[Saved data entries]
(** Releasing the write lock: writers are signalled before the readers are
    woken, and everything the function does after [rw_lock] is one step. *)
Lemma write_unlock_owner i k l lm lr lw :
  current k = Some i -> writer_owner l = Some i ->
  waiters (tbl k) (rw_mutex l) lm -> cond_waiters (tbl k) (readers l) lr ->
  cond_waiters (tbl k) (writers l) lw -> NoDup (i :: lm ++ lr ++ lw) ->
  exists k1 c1 tb2,
    mon_signal rw_mon true (k, set_writer_owner None (set_writer_active false l))
      = Ret tt (k1, set_writers c1 (set_writer_owner None (set_writer_active false l))) /\
    condition_broadcast (k1, readers l) = Ret tt (irq_enabled (set_tbl tb2 k1), set_cond_waiting None (readers l)) /\
    ready lr (tbl k1) tb2 /\ linked link_wait tb2 (waiting_tasks (rw_mutex l)) lm /\
    current k1 = Some i /\ length (tbl k1) = length (tbl k).
Proof.
  intros Hc Ho Hm Hr Hw Hnd.
  destruct (queues_disjoint _ _ _ _ Hnd) as [Hmr Hmw].
  destruct (signal_writers_queues k (set_writer_owner None (set_writer_active false l)) lm lw Hm Hw)
    as (k1 & c1 & Heq & Hm1 & Hfr1 & Hc1 & Hlen).
  { intros j Hj Hjw. apply (Hmw j Hj). set_solver. }
  assert (Hr1 : cond_waiters (tbl k1) (readers l) lr).
  { apply Hfr1; [done|]. apply NoDup_cons in Hnd as [_ Hnd].
    apply NoDup_app in Hnd as (_ & _ & Hnd). apply NoDup_app in Hnd as (_ & Hd & _). exact Hd. }
  destruct (condition_broadcast_spec k1 (readers l) lr Hr1) as (tb2 & Hb & Hready & Hfr2).
  exists k1, c1, tb2. split; [exact Heq|]. split; [exact Hb|]. split; [done|].
  split; [|split; [congruence|done]]. apply Hfr2; [exact Hm1|]. intros j Hj. specialize (Hmr j Hj). set_solver.
Qed.

(** ** Properties *)


(** Releasing the write lock lets everyone in who waits: when the writer
    unlocks and nobody is inside the lock's functions, the call returns at once
    with no writer active, every waiting reader and the first waiting writer are
    READY, and a [rwlock_read_lock] by any task of the table then returns
    without waiting. *)
Theorem rwlock_write_unlock_wakes (i : nat) (k : kern) (l : rwlock_t) (lr lw : list nat)
    (Hcur : current k = Some i) (Howner : writer_owner l = Some i)
    (Hfree : locked (rw_mutex l) = 0)
    (Hm : waiters (tbl k) (rw_mutex l) []) (Hr : cond_waiters (tbl k) (readers l) lr)
    (Hw : cond_waiters (tbl k) (writers l) lw) (Hnd : NoDup (i :: lr ++ lw)) :
  exists k' l', rwlock_write_unlock (k, l) = Ret tt (k', l') /\
    rw_data l' = (readers_count l, false, None) /\
    (forall j, j ∈ lr -> state <$> tbl k' !! j = Some TASK_READY) /\
    cond_waiters (tbl k') (readers l') [] /\
    (forall t, exists s', rwlock_read_lock 0 (set_k_tasks (set_current_task t (k_tasks k')) k', l') = Ret tt s').
Proof.
  unfold rwlock_write_unlock. rewrite (bind_Ret _ _ _ _ _ (rw_lock_free k l Hfree)), Hcur.
  set (l1 := set_rw_mutex _ l). erewrite bind_Ret by reflexivity.
  erewrite bind_Ret by (by apply in_kern_Ret). simpl.
  rewrite decide_True by (rewrite Howner; symmetry; exact Hcur).
  erewrite bind_Ret by reflexivity. erewrite bind_Ret by reflexivity. simpl.
  destruct (write_unlock_owner i (irq_enabled k) l1 [] lr lw)
    as (k1 & c1 & tb2 & H1 & H2 & Hready & Hm2 & Hc1 & Hlen); try done.
  rewrite (bind_Ret _ _ _ _ _ H1). set (l2 := set_writers c1 _) in *.
  rewrite (bind_Ret _ _ _ _ _ (rw_broadcast k1 l2 _ _ H2)).
  destruct (rw_unlock_last (irq_enabled (set_tbl tb2 k1)) (set_readers (set_cond_waiting None (readers l1)) l2))
    as (m3 & H3 & Hm3 & Hw3); [symmetry; exact Hc1|exact Hm2|].
  eexists _, _. split; [exact H3|]. split; [done|]. split; [|split; [done|]].
  { intros j Hj. specialize (Hready j). rewrite decide_True in Hready by done.
    unfold tbl at 1. simpl. rewrite Hready.
    destruct (chain_lookup _ _ _ _ _ j Hr Hj) as [t Ht]. apply lookup_lt_Some in Ht.
    destruct (lookup_lt_is_Some_2 (tbl k1) j) as [t1 ->]; [rewrite Hlen; exact Ht|done]. }
  intros t. unfold rwlock_read_lock.
  rewrite (bind_Ret _ _ _ _ _ (rw_lock_free _ (set_rw_mutex m3 (set_readers (set_cond_waiting None (readers l1)) l2)) Hm3)).
  erewrite bind_Ret by reflexivity. erewrite bind_Ret by reflexivity. simpl.
  match goal with |- exists s', rw_unlock (?k4, ?l4) = _ => destruct (rw_unlock_last k4 l4) as (m4 & H4 & _) end;
    [done|exact Hw3|]. by eexists.
Qed.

▸ Task directions:
Taking the records from the top, repeat each line exactly until you have repeated the line that contains "(** ** Properties *)".

▸ Task answer:
(** Releasing the write lock: writers are signalled before the readers are
    woken, and everything the function does after [rw_lock] is one step. *)
Lemma write_unlock_owner i k l lm lr lw :
  current k = Some i -> writer_owner l = Some i ->
  waiters (tbl k) (rw_mutex l) lm -> cond_waiters (tbl k) (readers l) lr ->
  cond_waiters (tbl k) (writers l) lw -> NoDup (i :: lm ++ lr ++ lw) ->
  exists k1 c1 tb2,
    mon_signal rw_mon true (k, set_writer_owner None (set_writer_active false l))
      = Ret tt (k1, set_writers c1 (set_writer_owner None (set_writer_active false l))) /\
    condition_broadcast (k1, readers l) = Ret tt (irq_enabled (set_tbl tb2 k1), set_cond_waiting None (readers l)) /\
    ready lr (tbl k1) tb2 /\ linked link_wait tb2 (waiting_tasks (rw_mutex l)) lm /\
    current k1 = Some i /\ length (tbl k1) = length (tbl k).
Proof.
  intros Hc Ho Hm Hr Hw Hnd.
  destruct (queues_disjoint _ _ _ _ Hnd) as [Hmr Hmw].
  destruct (signal_writers_queues k (set_writer_owner None (set_writer_active false l)) lm lw Hm Hw)
    as (k1 & c1 & Heq & Hm1 & Hfr1 & Hc1 & Hlen).
  { intros j Hj Hjw. apply (Hmw j Hj). set_solver. }
  assert (Hr1 : cond_waiters (tbl k1) (readers l) lr).
  { apply Hfr1; [done|]. apply NoDup_cons in Hnd as [_ Hnd].
    apply NoDup_app in Hnd as (_ & _ & Hnd). apply NoDup_app in Hnd as (_ & Hd & _). exact Hd. }
  destruct (condition_broadcast_spec k1 (readers l) lr Hr1) as (tb2 & Hb & Hready & Hfr2).
  exists k1, c1, tb2. split; [exact Heq|]. split; [exact Hb|]. split; [done|].
  split; [|split; [congruence|done]]. apply Hfr2; [exact Hm1|]. intros j Hj. specialize (Hmr j Hj). set_solver.
Qed.

(** ** Properties *)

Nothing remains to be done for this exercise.